Con todo, nadie abandonó su porción de pasarela ni la burbuja de
privacidad que aparentemente disfrutaban.
—Desde
el principio, mis inquietudes y las de mis hermanos siguieron caminos
diferentes —confesó Kenak tras el silencioso paréntesis—.
Ellos no veían colmadas sus aspiraciones, deseaban más. Yo me
dejaba llevar. Era más sencillo que oponerse, en especial cuando
todos codiciábamos la cámara bajo el observatorio. Un acto cruel...
Sí, lo es. Sí, me he arrepentido en muchas ocasiones y habría
deseado volver atrás. Sin embargo, la cámara no funcionó jamás. Y
solo éramos cuatro. Imaginad por un momento el baño de sangre si
todos los demás, a un tiempo, hubiesen pretendido acceder a ella.
—¿Tanto
anhelas escapar? Si estuviese en tu mano, ¿no preferirías quedarte,
despertar a los tuyos y guiarlos en una nueva etapa consciente?
—Mis
hermanos son inflexibles, no lo aceptarían. En cuanto a mí, no
podría quedarme y contarles la verdad a los otros, a tu amigo
Verorrosso. Me odiarían.
—O
te perdonarían y aceptarían tu experiencia. Eso no lo sabemos.
—Leonardo
da Vinci, desconozco las circunstancias que te han granjeado un
puesto entre nuestros iguales, pero infiero que eres una persona
notable y que tanto tú como tu gente conserváis vuestra integridad
más o menos intacta. La mía hace mucho que se hizo pedazos. Llevo
girando y caminando alrededor de este planeta más de dos mil
doscientos años. En ese tiempo he vivido, he muerto, he renacido. He
amado, perdido y llorado, he vuelto a amar para perder de nuevo,
hasta que ya no me han quedado lágrimas. Y en todos esos años de
contemplar el mismo cielo sobre mí me he dado cuenta de que mi
palacio se ha convertido en mi cárcel y que necesito salir de ella.
Ya no poseo nada para dejarles a los otros. Estoy herido más allá
de cualquier sanación y mi última esperanza reside en lo que me
espera más allá del observatorio.
Leonardo
quiso insistir en sus argumentos, recordarle que su nave estaba hecha
para viajar por el espacio siempre y cuando renovasen su fuente de
energía; hacerle ver que la prisión que él percibía era, en
realidad, libertad para conocer nuevos mundos. Pero algo en los ojos
de Draadan puso freno a su lengua.
—¿Sientes
que tira de ti? ¿La estrella del cometa? —preguntó el supervisor
a Kenak. En su voz se reflejaba el entendimiento a un nivel que
Leonardo, tal vez por ser terráqueo, no llegaba a compartir—.
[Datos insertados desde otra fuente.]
(* ===== verification/Faults.v ===== *)
(** * Failures and crashes

    Rules for reasoning about programs whose calls may fail at any point, and
    what the metadata files and the segments are after such a failure, or after
    a crash of the system at that point. *)
From Stdlib Require Import Strings.Byte Strings.String.
From S2P Require Import Prelude Metrics Fs Text Json.

(** ** Postconditions *)

Definition hoare {S A} (P : S → Prop) (m : M S A) (Q : result A → S → Prop) : Prop :=
  ∀ s, P s → let '(r, s') := m s in Q r s'.

Lemma hoare_consequence {S A} (P P' : S → Prop) (m : M S A) (Q Q' : result A → S → Prop) :
  hoare P' m Q' → (∀ s, P s → P' s) → (∀ r s, Q' r s → Q r s) → hoare P m Q.
Proof. intros Hm HP HQ s Hs. specialize (Hm s (HP s Hs)). destruct (m s). by apply HQ. Qed.

Lemma hoare_ret {S A} (P : S → Prop) (a : A) (Q : result A → S → Prop) :
  (∀ s, P s → Q (Ok a) s) → hoare P (mret a) Q.
Proof. intros H s Hs. by apply H. Qed.

Lemma hoare_throw {S A} (P : S → Prop) e (Q : result A → S → Prop) :
  (∀ s, P s → Q (Err e) s) → hoare P (throw e) Q.
Proof. intros H s Hs. by apply H. Qed.

Lemma hoare_modify {S} (P : S → Prop) (f : S → S) (Q : result () → S → Prop) :
  (∀ s, P s → Q (Ok ()) (f s)) → hoare P (modify f) Q.
Proof. intros H s Hs. by apply H. Qed.

(** The intermediate assertion holds of successes; failures end the program. *)
Lemma hoare_bind {S A B} (P : S → Prop) (m : M S A) (R : A → S → Prop) (f : A → M S B)
  (Q : result B → S → Prop) :
  hoare P m (λ r s, match r with Ok a => R a s | Err e => Q (Err e) s end) →
  (∀ a, hoare (R a) (f a) Q) → hoare P (m ≫= f) Q.
Proof.
  intros Hm Hf s Hs. specialize (Hm s Hs). unfold mbind, M_bind.
  destruct (m s) as [[a|e] s']; [by apply Hf|done].
Qed.

Lemma hoare_get {S B} (P : S → Prop) (f : S → M S B) (Q : result B → S → Prop) :
  (∀ s0, P s0 → hoare (λ s, s = s0) (f s0) Q) → hoare P (get_state ≫= f) Q.
Proof. intros Hf s Hs. unfold mbind, M_bind, get_state. by apply (Hf s Hs s). Qed.

(** ** Calls that may fail *)

(** An assertion that does not look at the outcomes of the calls to come. *)
Definition stable (P : Fs → Prop) : Prop := ∀ fs f, P fs → P (set_faults f fs).

Lemma take_fault_spec fs : ∃ o f, take_fault fs = (Ok o, set_faults f fs).
Proof.
  unfold take_fault. destruct (fs_faults fs) as [|o f] eqn:E; [|by exists o, f].
  exists None, []. destruct fs. cbn in *. by subst.
Qed.

Lemma hoare_fault (P : Fs → Prop) : stable P → hoare P take_fault (λ r fs, is_ok r = true ∧ P fs).
Proof.
  intros HP fs Hfs. unfold take_fault. destruct (fs_faults fs); split; try done. by apply HP.
Qed.

Lemma hoare_call {A} (P : Fs → Prop) (op : M Fs A) (Q : result A → Fs → Prop) :
  stable P → (∀ fs, P fs → Q (Err (os_error OtherError)) fs) → hoare P op Q → hoare P (call op) Q.
Proof.
  intros HP HQ Hop. unfold call. eapply (hoare_bind _ _ (λ _, P)).
  - eapply hoare_consequence; [by apply hoare_fault|done|]. by intros [a|e] fs [? ?].
  - intros [k|]; [by apply hoare_throw|done].
Qed.

Lemma hoare_in_dir {A} (P : Fs → Prop) (op : M Fs A) (Q : result A → Fs → Prop) :
  (∀ e fs, P fs → Q (Err e) fs) → hoare P op Q → hoare P (in_dir op) Q.
Proof.
  intros HQ Hop fs Hfs. unfold in_dir, mbind, M_bind, get_state.
  specialize (Hop fs Hfs). by destruct (fs_root fs); [apply HQ|apply HQ|].
Qed.

Lemma hoare_w_call {A} (P : Fs → Prop) (op : M Fs A) (Q : result A → Fs → Prop) :
  hoare P op Q → hoare (λ w, P (w_fs w)) (w_call op) (λ r w, Q r (w_fs w)).
Proof.
  intros Hop w Hw. unfold w_call, zoom. specialize (Hop (w_fs w) Hw). by destruct (op (w_fs w)).
Qed.

Lemma hoare_io_call {A} (P : Fs → Prop) (J : File → Prop) (op : M Fs A) (Q : result A → Fs → Prop) :
  hoare P op Q →
  hoare (λ io, P (io_fs io) ∧ J (io_file io)) (io_call op) (λ r io, Q r (io_fs io) ∧ J (io_file io)).
Proof.
  intros Hop io [Hio HJ]. unfold io_call, zoom. specialize (Hop (io_fs io) Hio).
  by destruct (op (io_fs io)).
Qed.

Lemma hoare_with_file {A} (P : Fs → Prop) (f : File) (m : M Io A) (Q : result A → Fs → Prop) :
  hoare (λ io, P (io_fs io) ∧ io_file io = f) m (λ r io, Q r (io_fs io)) →
  hoare (λ w, P (w_fs w)) (with_file f m) (λ r w, Q r (w_fs w)).
Proof.
  intros Hm w Hw. unfold with_file. specialize (Hm (mkIo (w_fs w) (w_metrics w) f) (conj Hw eq_refl)).
  by destruct (m _).
Qed.

Lemma hoare_try_catch {S A} (P : S → Prop) (m : M S A) (Q : result (result A) → S → Prop) :
  hoare P m (λ r s, Q (Ok r) s) → hoare P (try_catch m) Q.
Proof. intros Hm s Hs. unfold try_catch. specialize (Hm s Hs). by destruct (m s). Qed.

(** An assertion that a program keeps, whatever it returns. *)
Definition keeps {S A} (P : S → Prop) (m : M S A) : Prop := hoare P m (λ _, P).

Lemma keeps_bind {S A B} (P : S → Prop) (m : M S A) (f : A → M S B) :
  keeps P m → (∀ a, keeps P (f a)) → keeps P (m ≫= f).
Proof.
  intros Hm Hf. eapply (hoare_bind _ _ (λ _, P)); [|exact Hf].
  eapply hoare_consequence; [exact Hm|done|]. by intros [].
Qed.

Lemma keeps_ret {S A} (P : S → Prop) (a : A) : keeps P (mret a).
Proof. by apply hoare_ret. Qed.

Lemma keeps_throw {S A} (P : S → Prop) e : keeps P (throw e : M S A).
Proof. by apply hoare_throw. Qed.

Lemma keeps_for_each {S A} (P : S → Prop) (xs : list A) (f : A → M S ()) :
  (∀ x, keeps P (f x)) → keeps P (for_each xs f).
Proof.
  intros Hf. induction xs as [|x xs IH]; [apply keeps_ret|]. cbn [for_each]. by apply keeps_bind.
Qed.

Lemma keeps_call {A} (P : Fs → Prop) (op : M Fs A) : stable P → keeps P op → keeps P (call op).
Proof. intros HP Hop. by apply hoare_call. Qed.

Lemma keeps_in_dir {A} (P : Fs → Prop) (op : M Fs A) : keeps P op → keeps P (in_dir op).
Proof. intros Hop. by apply hoare_in_dir. Qed.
¿Sientes que le perteneces?
—Sí.
Tú lo sabes, tú también lo experimentas...
—No,
aunque conozco a otros que sí lo hacen. Hay quienes afirman que es
algo que llevamos en la sangre.
—¿En
la sangre? —Kenak volvió la vista a las alturas—. ¿Qué hay
allí? Decídmelo, por favor, es el único misterio que me roba el
sueño. ¿Qué nos espera si la cámara llega a activarse?
Draadan
lo imitó. No, él no recibía la llamada, tenía ataduras muy
fuertes a su lado; pero Eal, el Primer Navegante y los demás estaban
convencidos. Esbozó una sonrisa.
—Nuestra
casa.
***
La
intuición de Navekhen no se equivocaba, pues Kenak, el más
accesible de los tripulantes de la segunda pirámide, resultó ser un
hombre discreto y comprensivo. Y de palabra: a pesar de la fuerza con
la que recibía su llamada, no utilizó enseguida los datos técnicos
proporcionados por sus visitantes, sino que se condujo ante sus
hermanos como si nada hubiera pasado. Planeaba aguardar al final del
plazo para usar el observatorio, allanando, entretanto, el camino de
quienes iban a quedarse atrás.
En
el invierno del año 2084, el ganador de los últimos ciclos accedió
a la cámara, introdujo los ajustes que Leonardo le había
suministrado y la activó. A aquellas alturas, ninguno de los otros
esperaba que tuviera éxito. Ninguno estaba de verdad preparado para
asistir a la conclusión de una larga era, y por eso, cuando
penetraron en el habitáculo y lo hallaron vacío, desprovisto de
energía y de vuelta a la orientación por defecto, tardaron mucho
tiempo en asimilar que su número se había reducido para siempre.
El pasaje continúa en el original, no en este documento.